Thanks for lots of interesting discussion and points made in the recent interchanges. Reading them, however, led me to realize that everything may not be as clear as we like to think it is as we work on the vocabulary and transformation - in a very exposed way - on bibframe.org. So the following is a short description of the model we are basically using to transform MARC data. It does not go into the details or nuances of the transformations but I hope conveys the general picture. We will post this description on the Bibframe web site and, since the model changes as we learn more and the conversation progresses, we will update it from time to time. Again, it is intended to give the general not the detail view.
Overview of current MARC to BIBFRAME model used by LC
Bibframe.org is used as a site where the Library of Congress can post material related to the BIBFRAME initiative. There are two key items there, a draft vocabulary for BIBFRAME and a transformation service and downloadable transformation software. The two parts (vocabulary and transformations) are separate although we have been trying to get them into synch and would hope to keep them that way if possible. The purpose of the VOCAB is to help develop a BIBFRAME ontology. The transformations are built to take MARC data and recraft it into BIBFRAME data. This exercise is useful as the MARC gives us a large fund of data with which to experiment - and realizing also that ultimately we will need to "somehow" move that vast number of MARC records into the new environment. It is recognized that going forward the data will be created directly into a BIBFRAME related pattern so this conversion will not be central to the new environment.
Using the MARC data as a data source for experimentation brings its own joys and problems, however, as the data was created with different rules and different local data conventions. As a result the transformation is complex in some cases.
The current vocabulary is strongly RDA flavored, as names of elements were largely aligned with RDA rather than MARC. There are names that are more general than RDA, however, or reflect other conventions. The vocabulary will and must evolve, especially as other rule models are integrated, but RDA proved an excellent place to start.
BIBFRAME Model in VOCAB
The data that is embodied in MARC records is broad, rich, and detailed. The main MARC formatted data that the transformation treats is bibliographic, authority, and holdings. Following is the manner in which the data is currently being reformed into the BIBFRAME model which is characterized by BIBFRAME Works, Instances, Authorities, and Annotations. Note that for convenience the word "record" has been used for the cluster of information or graph concerning one concept.

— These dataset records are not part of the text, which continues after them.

(* ===== verification/EventLoopProps.v ===== *)
(** * DAGR: what a cycle of the event loop guarantees

    The callbacks are reached through the interface [Executor], which says how the
    caller's state follows the set of running nodes; [Responsive] adds that a
    completion is reported whenever something runs.  A cycle keeps the invariant
    and moves every node along its state machine; under a responsive executor an
    acyclic graph is finished after at most one cycle per node. *)
From stdpp Require Import base list numbers gmap sets relations strings.
From Stdlib Require Import ZArith Lia.
From S2P Require Import Prelude CInt Kahn RankPool EventLoop EventLoopInv.

(** ** The interface of the callbacks *)

(** The nodes in state [running]. *)
Definition running_ids (ns : list TaskNode) : gset nat :=
  list_to_set (filter (fun i => status_at ns i = Some running) (seq 0 (length ns))).

(** [tracks w s]: in the caller's state [w] the nodes [s] are running. *)
Class Executor {W : Type} (d : option (W -> nat -> gset Z -> W * result bool))
    (c : option (W -> W * result (list (nat * bool)))) (tracks : W -> gset nat -> Prop) : Prop := {
  x_dispatch : forall cb w s i a w' r, d = Some cb -> tracks w s -> cb w i a = (w', r) ->
    r <> Undef /\ tracks w' (match r with Ok true => {[i]} ∪ s | _ => s end);
  x_silent : forall w s i, d = None -> tracks w s -> tracks w ({[i]} ∪ s);
  x_complete : forall cb w s w' r, c = Some cb -> tracks w s -> cb w = (w', r) ->
    r <> Undef /\ forall l, r = Ok l -> tracks w' (s ∖ list_to_set l.*1)
}.

Class Responsive {W : Type} (d : option (W -> nat -> gset Z -> W * result bool))
    (c : option (W -> W * result (list (nat * bool)))) (tracks : W -> gset nat -> Prop) : Prop := {
  p_executor :: Executor d c tracks;
  p_report : exists cb, c = Some cb /\ forall w s w' r, tracks w s -> cb w = (w', r) ->
    exists l, r = Ok l /\ (s <> ∅ -> exists i, i ∈ s /\ i ∈ l.*1)
}.

(** ** The life of a node *)

Inductive task_step : Task_Status -> Task_Status -> Prop :=
| step_ready : task_step pending ready
| step_start : task_step ready running
| step_complete : task_step running completed
| step_fail : task_step running failed
| step_cancel : task_step pending cancelled.

(** Every node moved along its state machine. *)
Definition moves (ns ns' : list TaskNode) : Prop :=
  length ns' = length ns /\
  forall j s, status_at ns j = Some s -> exists s', status_at ns' j = Some s' /\ rtc task_step s s'.

(** The nodes that have not reached a terminal state. *)
Definition live (ns : list TaskNode) : nat :=
  length (filter (fun n => is_terminal (status n) = false) ns).

#[export] Instance moves_preorder : PreOrder moves.
Proof.
  split.
  - intros ns. split; [done|]. intros j s Hj. by exists s.
  - intros a b c [Hl1 H1] [Hl2 H2]. split; [congruence|]. intros j s Hj.
    destruct (H1 j s Hj) as (s1 & Hj1 & Hs1). destruct (H2 j s1 Hj1) as (s2 & Hj2 & Hs2).
    exists s2. split; [done|]. by etrans.
Qed.

Lemma terminal_final s s' : rtc task_step s s' -> is_terminal s = true -> s' = s.
Proof. intros H Ht. inversion H as [|? y ? Hy]; [done|]. by destruct Hy. Qed.

Lemma moves_terminal ns ns' j s : moves ns ns' -> status_at ns j = Some s -> is_terminal s = true ->
  status_at ns' j = Some s.
Proof.
  intros [_ H] Hj Ht. destruct (H j s Hj) as (s' & Hj' & Hs). rewrite Hj'. f_equal. by apply terminal_final.
Qed.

The MARC Authority records for names and subjects are treated as BIBFRAME Authorities. LC had previously converted its MARC Authority records for names and subjects to RDF and made them available in various markups (MADS, MARC, SKOS, etc.) and syntaxes (RDF, XML, etc.) through the LC Linked Data Service. The current transformation references these records and has not established a separate BIBFRAME vocabulary for them. The exact mature of a BIBFRAME Authority is a topic now under discussion so the above is a simplification of the concept.
The traditional MARC Authority records for titles and name/titles have been converted into BIBFRAME Work records as they are conceptually data for works. They therefore form the nucleus of the BIBFRAME Work dataset. Since traditionally title and name/title MARC Authority records were made for expressions, the nuclear work dataset contains records for RDA Works and RDA Expressions. When the relationship between a work and an expression can be made programmatically, properties have been added to these BIBFRAME Work records indicating RDA Work to RDA Expression relationships.
The nuclear set of BIBFRAME Work records are then augmented with the subject information found in the MARC Bibliographic records that carry those work titles in their 130/240 uniform title fields. In addition class numbers (but not call numbers) are carried over as additional subject information and the content type is derived from MARC Leader positions and the 336 fields. Since MARC had several places where content type may be recorded, there may be several content type indications in the BIBFRAME Work record. If the new BIBFRAME Work record contains certain elements in the heading string (e.g., language or arr. subfields) the records are identified by the programs as RDA Expression records so several additional elements native to RDA Expressions are also included in the BIBFRAME Work record, in addition to the links indicated above.
So basically these BIBFRAME Work records should contain the key elements of RDA Works and RDA Expressions. They will also contain title variations and title related attributes which were brought over from the MARC Authority record for the title or name/title.
But the BIBFRAME Work records created from the MARC Authority dataset are only a small percent of the works that a bibliographic dataset typically contains. It has been estimated that title and name/title authority records are made for only an estimated 5-20 % of the MARC Bibliographic records in a library collection. The rest of the MARC Bibliographic records are generally for items only published once and in traditional cataloging, title and name/title authority records were not made for them.
Thus the next step is to create BIBFRAME Work records for the remaining 80-95% of the MARC Bibliographic records. The 245 title for those items are taken for the BIBFRAME Work "derived uniform" title, the subjects and class numbers are included in the BIBFRAME Work record, and other work related information are gathered to form a BIBFRAME Work record for the item. These items would not have expression records or they would have had a title or name/title authority created and already have been processed.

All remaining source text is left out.